(** * A shallow embedding of the physics sandbox

    Two programs are embedded: [src/script.js] (the spawn sandbox, module
    [Script]) and the launch variant (module [Launch]).  Both drive a
    cannon-es physics world from a per-frame [tick] and mirror body
    poses onto three.js meshes.

    Conventions of the embedding:
    - JavaScript numbers are idealised as real numbers ([R]); rounding of
      double-precision arithmetic is abstracted away.
    - JavaScript objects that are shared by reference (meshes, bodies,
      the plain [{x, y, z}] objects handed to the factories) live in
      stores indexed by references; every [new] picks a reference that
      is fresh for its store.
    - The physics engine and the random source are outside the
      repository: they are the fields of the class [Host]. *)

From Stdlib Require Import Reals Lra Lia List.
From stdpp Require Import gmap list strings.

Local Open Scope R_scope.

(** References to heap-allocated JavaScript objects. *)
Definition ref := nat.

(** ** Vectors and quaternions (shared by three.js and cannon-es) *)

Module Vec3.
Record t := mk { x : R; y : R; z : R }.
End Vec3.

Module Quaternion.
Record t := mk { x : R; y : R; z : R; w : R }.

Definition identity : t := mk 0 0 0 1.

(** [q.setFromAxisAngle(axis, angle)] *)
Definition setFromAxisAngle (axis : Vec3.t) (angle : R) : t :=
  let s := sin (angle * 0.5) in
  mk (Vec3.x axis * s) (Vec3.y axis * s) (Vec3.z axis * s) (cos (angle * 0.5)).
End Quaternion.

(** ** The three.js objects the programs touch *)

Module THREE.
Inductive Geometry :=
| SphereGeometry (radius : R) (widthSegments heightSegments : nat)
| BoxGeometry (width height depth : R)
| CylinderGeometry (radiusTop radiusBottom height : R) (radialSegments : nat)
| PlaneGeometry (width height : R).

Record Mesh := mkMesh {
  geometry : Geometry;
  position : Vec3.t;
  quaternion : Quaternion.t;
  scale : Vec3.t;
  castShadow : bool;
  receiveShadow : bool
}.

───

## ABOUT THIS EXERCISE:
What are the lines above, starting at the one with "Module Vec3." and ending at the one with "(radialSegments : nat)"? Give them again exactly, and only them.

## EXPECTED OUTPUT:
Module Vec3.
Record t := mk { x : R; y : R; z : R }.
End Vec3.

Module Quaternion.
Record t := mk { x : R; y : R; z : R; w : R }.

Definition identity : t := mk 0 0 0 1.

(** [q.setFromAxisAngle(axis, angle)] *)
Definition setFromAxisAngle (axis : Vec3.t) (angle : R) : t :=
  let s := sin (angle * 0.5) in
  mk (Vec3.x axis * s) (Vec3.y axis * s) (Vec3.z axis * s) (cos (angle * 0.5)).
End Quaternion.

(** ** The three.js objects the programs touch *)

Module THREE.
Inductive Geometry :=
| SphereGeometry (radius : R) (widthSegments heightSegments : nat)
| BoxGeometry (width height depth : R)
| CylinderGeometry (radiusTop radiusBottom height : R) (radialSegments : nat)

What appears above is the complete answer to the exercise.